I confess to having a love-hate relationship with Cairns, a busy tourist magnet of 150,000 people in tropical north Queensland, facing the Coral Sea. It is blatantly commercial, especially along the waterfront, which in the dry season is absolutely crowded with visitors including swarms of backpackers booking tours to the Great Barrier Reef and rainforest attractions and tour groups being herded from shop to restaurant to shop. On the other hand I think it has, with Alice Springs (far away in the central deserts), the loveliest setting of any Australian city, between the forested ranges and the sea, and the surrounds are superb.
One place I always head to when I'm there is the Esplanade, the three kilometre waterfront backed by a strip of lawn (increasingly being swallowed up recreational developments) and facing either the shallow waters of Trinity Bay or, at low tide, vast expanses of glorious mud flats.
Trinity Bay at low tide, looking out to sea from the Esplanade. |
Of course it wasn't always thus - when Cairns was founded in 1876 (as a new port to service the Hodgkinson gold field west of Mareeba, up on the tablelands) rainforest came down to the sea and blended into dense mangrove forests. Needless to say, they were not deemed compatible with the needs or aesthetics of the new town.
Cairns, at the end of the green arrow, at the base of Cape York Peninsula. |
Needless also to say, not everyone sees the mudflats though a naturalist's eyes and, despite the fact that many of the visitors are birders, there have been a series of proposals over the years to 'improve' them, including plans to dump huge quantities of sand to make a beach. Indeed at the southern-most end of the waterfront a big development involving a swimming pool complex has been inserted onto the flats, but at least that is adjacent to an area already heavily developed. In any case, I have no intention today of getting involved in such controversies, especially given that - as far as I know - there are no current proposals that would impose on the bay and its rich wildlife.
Looking towards the Esplanade and Trinity Bay, with the ranges leading out to Cape Grafton beyond. |
Of course the tides determine when the best time is to visit, and if you can manage to coincide a high rising or falling tide with early morning you are lucky - even from sunrise there are walkers and runners to vibrate your telescope and discourage birds from coming too close to the shoreline, but it gets much more crowded later. The further north you go along the Esplanade, the further you are from the tourist jungle and the quieter is gets. Here are a few of the pleasures I've enjoyed there at various times; unsurprisingly wading birds are front and centre!

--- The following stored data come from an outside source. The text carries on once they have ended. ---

Definition dedup_conflict (row : jobRow) (t : gmap string jobRow) : option (string * jobRow) :=
  snd <$> list_find (fun kv : string * jobRow => Is_true (same_dedup row kv.2)) (map_to_list t).

(** [INSERT] into the active table. *)
Definition insert_job (jid : string) (row : jobRow) (t : gmap string jobRow)
    : result (gmap string jobRow) :=
  if negb (job_check row) then Err violation
  else match t !! jid with
       | Some _ => Err violation
       | None => match dedup_conflict row t with
                 | Some _ => Err violation
                 | None => Ok (<[jid := row]> t)
                 end
       end.

Definition insert_failed (jid : string) (row : failedRow) (t : gmap string failedRow)
    : result (gmap string failedRow) :=
  if negb (failed_check row) then Err violation
  else match t !! jid with Some _ => Err violation | None => Ok (<[jid := row]> t) end.

(** Updates of several rows in one statement: all of them or none. *)
Fixpoint update_rows (f : jobRow -> jobRow) (ids : list string) (t : gmap string jobRow)
    : result (gmap string jobRow) :=
  match ids with
  | [] => Ok t
  | jid :: ids' =>
      match t !! jid with
      | None => update_rows f ids' t
      | Some row => if job_check (f row) then update_rows f ids' (<[jid := f row]> t)
                    else Err violation
      end
  end.

(** ** The store *)

Record pgJobs : Type := { maxPayload : Z; maxError : Z }.

Definition validIdentifier (value : string) : bool :=
  (byte_len value >? 0) && (byte_len value <=? 63) && re_match identifierPattern value.

Definition WithLimits (maxPayloadBytes maxErrorBytes : Z) (config : pgJobs) : result pgJobs :=
  if (maxPayloadBytes <? 1) || (maxErrorBytes <? 1)
  then Err (Errorf "job/postgres: limits must be positive")
  else Ok {| maxPayload := maxPayloadBytes; maxError := maxErrorBytes |}.

Definition defaultJobs : pgJobs :=
  {| maxPayload := DefaultMaxPayloadBytes; maxError := DefaultMaxErrorBytes |}.

(** ** [failure.go] *)

Definition safeFailureMessage (kind message : string) : string :=
  if bool_decide (kind = "panic") then "handler panicked"
  else if bool_decide (kind = "permanent") then "handler reported a permanent failure"
  else if bool_decide (kind = "timeout") then "handler deadline exceeded"
  else if bool_decide (kind = "malformed_payload") then "job payload could not be decoded"
  else if bool_decide (kind = "lease_exhausted") then "lease expired after final attempt"
  else if bool_decide (kind = "error") then
    if bool_decide (message = "handler requested a retry") then message
    else "handler returned an error"
  else "job attempt failed".

Definition boundedSafeFailureMessage (store : pgJobs) (kind message : string) : string :=
  let message := safeFailureMessage kind message in
  if byte_len message >? maxError store
  then take_string (Z.to_nat (maxError store)) message else message.

(** ** Durations *)

Definition day : duration := 24 * Hour.

Definition durationsToMilliseconds (ds : list duration) : list Z := Milliseconds <$> ds.
Definition millisecondsToDurations (ms : list Z) : list duration :=
  (fun v => (v *w Millisecond)%go) <$> ms.

Definition validateLease (lease : Lease) : option error :=
  if bool_decide (l_JobID lease = EmptyString) || bool_decide (l_WorkerID lease = EmptyString)
     || (byte_len (l_WorkerID lease) >? 128) || (l_Generation lease <? 1)
  then Some (Errorf "job/postgres: invalid lease") else None.

Definition validateDelivery (store : pgJobs) (d : Delivery) : option error :=
  if (byte_len (d_Queue d) =? 0) || (byte_len (d_Queue d) >? MaxQueueBytes)
     || negb (re_match queuePattern (d_Queue d))
     || (byte_len (d_Name d) =? 0) || (byte_len (d_Name d) >? MaxNameBytes)
     || negb (re_match namePattern (d_Name d))
     || (byte_len (d_Payload d) =? 0) || (byte_len (d_Payload d) >? maxPayload store)
     || negb (json_Valid (d_Payload d))
     || (byte_len (d_DedupKey d) >? MaxDedupKeyBytes) || (d_Attempt d <? 1)
     || (d_MaxAttempts d <? 1) || (d_MaxAttempts d >? 1000) || (d_Attempt d >? d_MaxAttempts d)
     || (d_Timeout d <? Millisecond) || (d_Timeout d >? day)
     || (Z.of_nat (length (d_Backoff d)) =? 0) || (Z.of_nat (length (d_Backoff d)) >? 1000)
     || IsZero (d_AvailableAt d) || IsZero (d_LeasedAt d) || IsZero (d_LeaseExpires d)
     || negb (After (d_LeaseExpires d) (d_LeasedAt d))
  then Some (Errorf "invalid durable delivery")
  else if existsb (fun delay => (delay <? 0) || (delay >? 30 * day)) (d_Backoff d)
  then Some (Errorf "invalid durable backoff")
  else validateLease (d_Lease d).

Little Egret Egretta garzetta above, and Intermediate Egret Ardea intermedia below. All three of these egrets are the same ones you're used to seeing whatever part of the world you live in. |
Great Egret Egretta alba. |
Red Knots Calidris canutus, above and below. These are migrants, breeding in the Arctic. |
Great Knots Calidris tenuirostris.This was in May, when the birds were definitely due to depart; the one on the right in particular is starting to show some breeding red on the wing. |
Red-necked Stints Calidris ruficollis swarm over the mud like busy little mice. |
Bar-tailed Godwit Limosa lapponica probing mud with its distinctive upcurved bill. |
Black-fronted Dotterel Elseyornis melanops; this is a bird of the inland waterways across the entire continent, but is quite rare on the coast. |
Caspian Tern Hydroprogne caspia and Gull-billed Terns Gelochelidon nilotica;both are found across much of the world. |
Silver Gulls Chroicocephalus novaehollandiae;this little gull is the abundant gull of Australia (extending to New Caldeonia and New Zealand). |
Australian Pelicans Pelecanus conspicillatus;this is reputedly the longest bill of any living bird! |
Sacred Kingfisher Todiramphus sanctus.Not primarily a fishing kingfisher, this one was more interested in small crabs. |
And speaking of which...
Orange-clawed Fiddler Crab Uca coarctata, above; unidentified crab below. The flats teem with tens of thousands of crabs, sifting the mud for food and providing food for hundreds of predators. |
But a lot is happening behind us while we're watching the shore too; there are some big trees on the grass at the northern end of the Esplanade and they attract a good share of birdlife.
Varied Honeyeaters Gavicalis versicolor are active and noisy all along the waterfront. This is a closely coastal bird, found from Townsville to New Guinea. |
White-bellied Cuckoo-shrike Coracina papuensis, found throughout eastern and northern Australia, but commonest in the tropics. (Neither cuckoo nor shrike of course!) |
But perhaps my favourite visitor to the Esplanade is a diminutive and exquisite little parrot. The Double-eyed Fig Parrot Cyclopsitta diophthalma is found in rainforest in tropical Queensland (a subtropical subspecies is apparently extinct) and New Guinea. The name refers to patches above the eye of some subspecies.
Double-eyed Fig Parrots, at just 14cm long Australia's smallest parrot, come to the Esplanade when the native figs there are fruiting. |
The Esplanade. It can be exasperating, and it always seems to be under threat, but I reckon you can't say you've really done a thorough job of bird-watching in Australia until you've been there.